━━━ Data records

(** ** Objects and unions *)


Lemma convertTypeReference_keys (t : TypeReference) (c : jsobj) :
  convertTypeReference t = Ok c -> In (map fst c) reference_key_shapes.
Proof.
  revert c.
  apply (TypeReference_mut
           (fun t => forall c, convertTypeReference t = Ok c ->
                               In (map fst c) reference_key_shapes)
           (fun ct => forall c, convertContainerType ct = Ok c ->
                                In (map fst c) reference_key_shapes));
    intros; simpl in *;
    repeat match goal with
           | H : Ok _ = Ok _ |- _ => injection H as <-
           | H : Err _ = Ok _ |- _ => discriminate H
           | H : bind ?m _ = Ok _ |- _ => destruct m; simpl in H
           end;
    try (simpl; tauto); auto.
  destruct p; simpl in *; try discriminate;
    match goal with H : Ok _ = Ok _ |- _ => injection H as <- end; simpl; tauto.
Qed.

(** [{...converted, description}] appends [description] to a converted
    type reference. *)
Lemma attach_description (t : TypeReference) (c : jsobj) (d : jsval) :
  convertTypeReference t = Ok c ->
  define (spread c) "description" d = (c ++ [("description", d)])%list.
Proof.
  intros H. apply convertTypeReference_keys in H.
  assert (Hk : NoDup (map fst c)
               /\ Forall (fun k => is_array_index k = false) (map fst c)
               /\ ~ In "description" (map fst c)).
  { unfold reference_key_shapes in H; simpl in H.
    repeat destruct H as [H|H]; try contradiction; rewrite <- H;
      (split; [repeat constructor; simpl; intuition discriminate|
       split; [repeat constructor|simpl; intuition discriminate]]). }
  destruct Hk as (Hn & Hi & Hd).
  rewrite spread_plain by assumption. apply define_fresh, Hd.
Qed.

Lemma mapM_length {A B} (f : A -> result B) (l : list A) (r : list B) :
  mapM f l = Ok r -> length r = length l.
Proof.
  revert r. induction l as [|x t IH]; intros r H; simpl in H.
  - injection H as <-. reflexivity.
  - destruct (f x); [|discriminate]. simpl in H.
    destruct (mapM f t) eqn:E; [|discriminate]. simpl in H.
    injection H as <-. simpl. f_equal. apply IH. reflexivity.
Qed.


Lemma convertProperties_plain (ps : list ObjectProperty) (props : jsobj)
  (req : list string) (cs : list jsobj) :
  mapM (fun p => convertTypeReference (valueType p)) ps = Ok cs ->
  NoDup (map key ps) ->
  Forall (fun p => key p <> "__proto__") ps ->
  (forall p, In p ps -> ~ In (key p) (map fst props)) ->
  convertProperties ps props req
  = Ok ((props ++ map property_schema (combine ps cs))%list,
        (req ++ map key (filter (fun p => negb (isOptionalProperty (valueType p))) ps))%list).
Proof.
  revert props req cs. induction ps as [|p ps IH]; intros props req cs Hc Hn Hp Hf.
  - simpl in Hc. injection Hc as <-. simpl. rewrite !app_nil_r. reflexivity.
  - simpl in Hc. destruct (convertTypeReference (valueType p)) as [c|e] eqn:Ec;
      [|discriminate].
    simpl in Hc.
    destruct (mapM (fun p => convertTypeReference (valueType p)) ps) as [cs'|e] eqn:Ecs;
      [|discriminate].
    simpl in Hc. injection Hc as <-.
    inversion Hn as [|? ? Hk Hns]; subst. inversion Hp as [|? ? Hp1 Hps]; subst.
    simpl. rewrite Ec. simpl.
    unfold assign. destruct (String.eqb (key p) "__proto__") eqn:Eq.
    { apply String.eqb_eq in Eq. contradiction. }
    rewrite (attach_description _ _ _ Ec).
    rewrite define_fresh by (apply Hf; simpl; tauto).
    rewrite (IH _ _ cs' eq_refl Hns Hps).
    + f_equal. f_equal.
      * rewrite <- app_assoc. reflexivity.
      * destruct (isOptionalProperty (valueType p)); simpl;
          [reflexivity|rewrite <- app_assoc; reflexivity].
    + intros p' Hin. rewrite map_app, in_app_iff. simpl.
      intros [H|[H|H]]; [exact (Hf p' (or_intror Hin) H)| |exact H].
      apply Hk. rewrite H. apply in_map, Hin.
Qed.

Lemma map_fst_combine {A B} (l : list A) (l' : list B) :
  length l' = length l -> map fst (combine l l') = l.
Proof.
  revert l'. induction l as [|x t IH]; intros [|y t'] H; simpl in *;
    try reflexivity; try discriminate.
  f_equal. apply IH. injection H as H. exact H.
Qed.

(** C4 (as amended): for an object whose property keys are pairwise
    distinct, none of them ["__proto__"] and none an array index, and whose
    property types all convert, the converted object's [properties] are
    seen in declared order, each key mapped to the conversion of its type
    with the property's docs appended as [description]; [required] lists,
    in declared order, the keys of the properties whose type is not an
    [optional] container. *)
Theorem convertObject_properties (o : ObjectTypeDeclaration) (dd : jsval)
  (cs : list jsobj)
  (Hconv : mapM (fun p => convertTypeReference (valueType p)) (properties o) = Ok cs)
  (Hnodup : NoDup (map key (properties o)))
  (Hproto : Forall (fun p => key p <> "__proto__") (properties o))
  (Hindex : Forall (fun p => is_array_index (key p) = false) (properties o)) :
  exists r P,
    convertObject o dd = Ok r
    /\ lookup "properties" r = Some (JObj P)
    /\ entries P = map property_schema (combine (properties o) cs)
    /\ lookup "required" r
       = Some (JArr (map JStr (map key (filter (fun p => negb (isOptionalProperty (valueType p)))
                                             (properties o))))).
Proof.
  unfold convertObject.
  rewrite (convertProperties_plain (properties o) [] [] cs Hconv Hnodup Hproto)
    by (intros; simpl; tauto).
  simpl.
  exists (match extends o with
          | [] => [("type", JStr "object"); ("description", dd);
                   ("properties", JObj (map property_schema (combine (properties o) cs)));
                   ("required", JArr (map JStr (map key (filter (fun p => negb (isOptionalProperty (valueType p))) (properties o)))))]
          | _ :: _ => assign [("type", JStr "object"); ("description", dd);
                   ("properties", JObj (map property_schema (combine (properties o) cs)));
                   ("required", JArr (map JStr (map key (filter (fun p => negb (isOptionalProperty (valueType p))) (properties o)))))]
                   "allOf" (JArr (map refObject (extends o)))
          end).
  exists (map property_schema (combine (properties o) cs)).
  assert (Hkeys : map fst (map property_schema (combine (properties o) cs))
                  = map key (properties o)).
  { rewrite map_map. unfold property_schema.
    rewrite <- (map_fst_combine (properties o) cs) at 2
      by exact (mapM_length _ _ _ Hconv).
    rewrite map_map. reflexivity. }
  split; [destruct (extends o); reflexivity|].
  split; [destruct (extends o); reflexivity|].
  split; [|destruct (extends o); reflexivity].
  apply entries_plain; rewrite Hkeys; [exact Hnodup|].
  apply Forall_map, Hindex.
Qed.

━━━━━━

» Assigned task: All that is wanted is an exact copy of the lines above from the one with "rewrite spread_plain by" through the one with "- simpl in Hc. destruct", with both ends included.

» Solution for this exercise:
  rewrite spread_plain by assumption. apply define_fresh, Hd.
Qed.

Lemma mapM_length {A B} (f : A -> result B) (l : list A) (r : list B) :
  mapM f l = Ok r -> length r = length l.
Proof.
  revert r. induction l as [|x t IH]; intros r H; simpl in H.
  - injection H as <-. reflexivity.
  - destruct (f x); [|discriminate]. simpl in H.
    destruct (mapM f t) eqn:E; [|discriminate]. simpl in H.
    injection H as <-. simpl. f_equal. apply IH. reflexivity.
Qed.


Lemma convertProperties_plain (ps : list ObjectProperty) (props : jsobj)
  (req : list string) (cs : list jsobj) :
  mapM (fun p => convertTypeReference (valueType p)) ps = Ok cs ->
  NoDup (map key ps) ->
  Forall (fun p => key p <> "__proto__") ps ->
  (forall p, In p ps -> ~ In (key p) (map fst props)) ->
  convertProperties ps props req
  = Ok ((props ++ map property_schema (combine ps cs))%list,
        (req ++ map key (filter (fun p => negb (isOptionalProperty (valueType p))) ps))%list).
Proof.
  revert props req cs. induction ps as [|p ps IH]; intros props req cs Hc Hn Hp Hf.
  - simpl in Hc. injection Hc as <-. simpl. rewrite !app_nil_r. reflexivity.
  - simpl in Hc. destruct (convertTypeReference (valueType p)) as [c|e] eqn:Ec;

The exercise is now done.